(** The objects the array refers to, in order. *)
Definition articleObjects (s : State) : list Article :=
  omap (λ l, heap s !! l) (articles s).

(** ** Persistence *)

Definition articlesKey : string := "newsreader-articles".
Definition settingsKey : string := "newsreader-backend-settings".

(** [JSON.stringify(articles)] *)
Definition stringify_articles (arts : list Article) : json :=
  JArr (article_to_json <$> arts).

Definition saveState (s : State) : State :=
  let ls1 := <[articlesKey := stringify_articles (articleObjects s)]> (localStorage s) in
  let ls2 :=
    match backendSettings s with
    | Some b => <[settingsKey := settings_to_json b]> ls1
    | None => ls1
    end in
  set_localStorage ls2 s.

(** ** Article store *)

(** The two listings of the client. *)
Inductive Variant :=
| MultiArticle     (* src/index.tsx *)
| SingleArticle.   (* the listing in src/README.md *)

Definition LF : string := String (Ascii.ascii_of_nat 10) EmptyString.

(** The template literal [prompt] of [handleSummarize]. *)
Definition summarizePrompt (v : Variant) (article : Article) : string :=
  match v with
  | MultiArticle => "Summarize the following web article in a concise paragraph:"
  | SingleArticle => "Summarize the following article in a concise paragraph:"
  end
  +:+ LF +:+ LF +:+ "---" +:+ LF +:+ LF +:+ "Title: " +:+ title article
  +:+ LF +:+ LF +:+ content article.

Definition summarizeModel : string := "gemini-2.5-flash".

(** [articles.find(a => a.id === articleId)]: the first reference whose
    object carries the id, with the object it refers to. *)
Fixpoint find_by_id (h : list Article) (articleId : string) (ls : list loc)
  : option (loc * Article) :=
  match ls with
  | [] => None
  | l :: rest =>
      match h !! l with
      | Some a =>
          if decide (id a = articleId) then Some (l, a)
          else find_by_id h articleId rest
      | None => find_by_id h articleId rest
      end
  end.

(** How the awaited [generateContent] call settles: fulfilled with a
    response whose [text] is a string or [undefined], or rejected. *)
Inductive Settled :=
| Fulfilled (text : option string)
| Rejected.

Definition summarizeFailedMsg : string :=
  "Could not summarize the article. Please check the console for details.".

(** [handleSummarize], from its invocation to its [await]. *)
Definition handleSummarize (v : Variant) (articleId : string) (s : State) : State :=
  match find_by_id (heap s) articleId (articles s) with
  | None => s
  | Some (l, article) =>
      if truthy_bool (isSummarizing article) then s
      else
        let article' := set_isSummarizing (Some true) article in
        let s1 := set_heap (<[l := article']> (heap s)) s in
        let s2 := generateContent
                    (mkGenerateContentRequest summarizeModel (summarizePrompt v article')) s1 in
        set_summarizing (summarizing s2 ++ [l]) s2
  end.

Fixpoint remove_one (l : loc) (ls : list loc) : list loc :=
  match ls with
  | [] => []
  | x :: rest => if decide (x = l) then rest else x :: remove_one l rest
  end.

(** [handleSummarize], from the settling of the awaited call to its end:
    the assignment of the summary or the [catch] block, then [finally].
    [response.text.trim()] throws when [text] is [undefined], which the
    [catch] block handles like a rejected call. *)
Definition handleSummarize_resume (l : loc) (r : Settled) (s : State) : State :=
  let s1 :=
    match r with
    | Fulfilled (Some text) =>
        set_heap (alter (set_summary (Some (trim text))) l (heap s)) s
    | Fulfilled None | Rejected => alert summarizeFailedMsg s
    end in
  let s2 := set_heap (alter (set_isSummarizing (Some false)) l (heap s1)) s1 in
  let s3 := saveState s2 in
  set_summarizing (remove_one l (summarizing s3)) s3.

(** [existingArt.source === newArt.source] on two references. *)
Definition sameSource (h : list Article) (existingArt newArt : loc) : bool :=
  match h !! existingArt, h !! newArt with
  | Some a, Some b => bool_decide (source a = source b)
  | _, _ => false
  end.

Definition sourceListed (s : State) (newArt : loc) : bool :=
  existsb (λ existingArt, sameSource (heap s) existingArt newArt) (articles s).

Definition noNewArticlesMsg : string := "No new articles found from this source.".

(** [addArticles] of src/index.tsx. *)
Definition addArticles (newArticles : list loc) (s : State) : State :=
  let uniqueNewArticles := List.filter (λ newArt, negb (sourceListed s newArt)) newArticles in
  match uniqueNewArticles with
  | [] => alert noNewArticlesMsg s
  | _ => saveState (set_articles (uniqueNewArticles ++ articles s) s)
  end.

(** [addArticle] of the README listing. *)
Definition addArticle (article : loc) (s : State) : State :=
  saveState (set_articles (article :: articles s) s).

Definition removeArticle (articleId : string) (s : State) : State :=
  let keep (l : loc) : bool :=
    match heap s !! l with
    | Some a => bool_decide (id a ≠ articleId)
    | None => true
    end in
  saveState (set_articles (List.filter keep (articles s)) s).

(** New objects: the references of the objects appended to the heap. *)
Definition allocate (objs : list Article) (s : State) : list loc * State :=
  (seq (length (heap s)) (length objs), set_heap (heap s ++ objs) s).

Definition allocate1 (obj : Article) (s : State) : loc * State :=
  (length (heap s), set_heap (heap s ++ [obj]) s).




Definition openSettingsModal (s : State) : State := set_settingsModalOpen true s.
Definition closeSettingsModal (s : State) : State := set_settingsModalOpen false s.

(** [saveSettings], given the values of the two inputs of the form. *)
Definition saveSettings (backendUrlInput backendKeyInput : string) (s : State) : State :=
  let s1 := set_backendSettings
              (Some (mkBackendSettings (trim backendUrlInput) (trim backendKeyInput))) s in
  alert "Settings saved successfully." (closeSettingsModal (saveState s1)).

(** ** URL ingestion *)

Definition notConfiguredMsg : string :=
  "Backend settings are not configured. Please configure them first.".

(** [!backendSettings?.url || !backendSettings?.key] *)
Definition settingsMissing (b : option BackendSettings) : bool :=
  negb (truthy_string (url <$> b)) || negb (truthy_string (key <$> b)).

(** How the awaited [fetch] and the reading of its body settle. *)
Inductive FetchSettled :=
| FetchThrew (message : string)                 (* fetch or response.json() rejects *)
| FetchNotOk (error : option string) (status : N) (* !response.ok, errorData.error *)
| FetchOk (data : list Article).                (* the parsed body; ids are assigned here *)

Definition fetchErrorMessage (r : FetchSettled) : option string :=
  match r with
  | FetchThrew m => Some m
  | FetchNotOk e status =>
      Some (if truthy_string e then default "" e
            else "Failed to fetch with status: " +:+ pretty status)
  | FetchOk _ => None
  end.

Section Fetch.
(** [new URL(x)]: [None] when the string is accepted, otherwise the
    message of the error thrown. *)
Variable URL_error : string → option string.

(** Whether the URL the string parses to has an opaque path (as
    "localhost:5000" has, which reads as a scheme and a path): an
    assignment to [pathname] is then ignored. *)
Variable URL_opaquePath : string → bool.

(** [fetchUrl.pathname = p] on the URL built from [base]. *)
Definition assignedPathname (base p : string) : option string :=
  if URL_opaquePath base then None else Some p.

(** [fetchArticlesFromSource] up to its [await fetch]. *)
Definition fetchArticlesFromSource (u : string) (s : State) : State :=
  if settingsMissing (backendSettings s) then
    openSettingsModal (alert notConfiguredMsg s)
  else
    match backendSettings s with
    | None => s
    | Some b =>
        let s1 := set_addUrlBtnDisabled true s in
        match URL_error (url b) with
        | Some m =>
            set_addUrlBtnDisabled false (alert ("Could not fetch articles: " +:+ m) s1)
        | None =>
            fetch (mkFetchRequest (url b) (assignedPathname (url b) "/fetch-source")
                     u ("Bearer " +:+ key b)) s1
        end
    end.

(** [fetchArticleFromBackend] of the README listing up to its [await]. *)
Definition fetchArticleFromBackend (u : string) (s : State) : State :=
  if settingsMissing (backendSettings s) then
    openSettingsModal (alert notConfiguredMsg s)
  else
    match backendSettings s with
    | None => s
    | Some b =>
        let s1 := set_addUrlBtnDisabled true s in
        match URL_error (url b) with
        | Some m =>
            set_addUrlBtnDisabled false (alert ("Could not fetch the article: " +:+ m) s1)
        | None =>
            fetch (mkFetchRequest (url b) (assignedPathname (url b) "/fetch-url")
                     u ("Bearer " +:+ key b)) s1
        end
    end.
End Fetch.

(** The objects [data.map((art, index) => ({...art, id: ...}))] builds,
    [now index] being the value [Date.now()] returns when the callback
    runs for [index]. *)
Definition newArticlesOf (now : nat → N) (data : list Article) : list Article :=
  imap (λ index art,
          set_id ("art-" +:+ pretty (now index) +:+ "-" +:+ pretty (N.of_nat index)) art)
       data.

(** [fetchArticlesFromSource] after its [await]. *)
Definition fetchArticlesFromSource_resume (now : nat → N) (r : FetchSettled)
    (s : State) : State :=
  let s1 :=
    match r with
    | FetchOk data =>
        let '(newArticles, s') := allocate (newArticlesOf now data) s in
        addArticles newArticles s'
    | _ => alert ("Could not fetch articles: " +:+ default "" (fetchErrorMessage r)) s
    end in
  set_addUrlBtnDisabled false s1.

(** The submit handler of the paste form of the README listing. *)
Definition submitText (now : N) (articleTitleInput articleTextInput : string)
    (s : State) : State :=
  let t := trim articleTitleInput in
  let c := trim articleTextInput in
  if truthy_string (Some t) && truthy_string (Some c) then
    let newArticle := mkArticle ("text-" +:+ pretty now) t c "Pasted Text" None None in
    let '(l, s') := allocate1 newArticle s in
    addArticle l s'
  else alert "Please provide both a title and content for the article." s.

******

TASK TO COMPLETE
Check each line above for the string "refers" and copy those that have it.

OUTPUT OF THE TASK
(** The objects the array refers to, in order. *)
    object carries the id, with the object it refers to. *)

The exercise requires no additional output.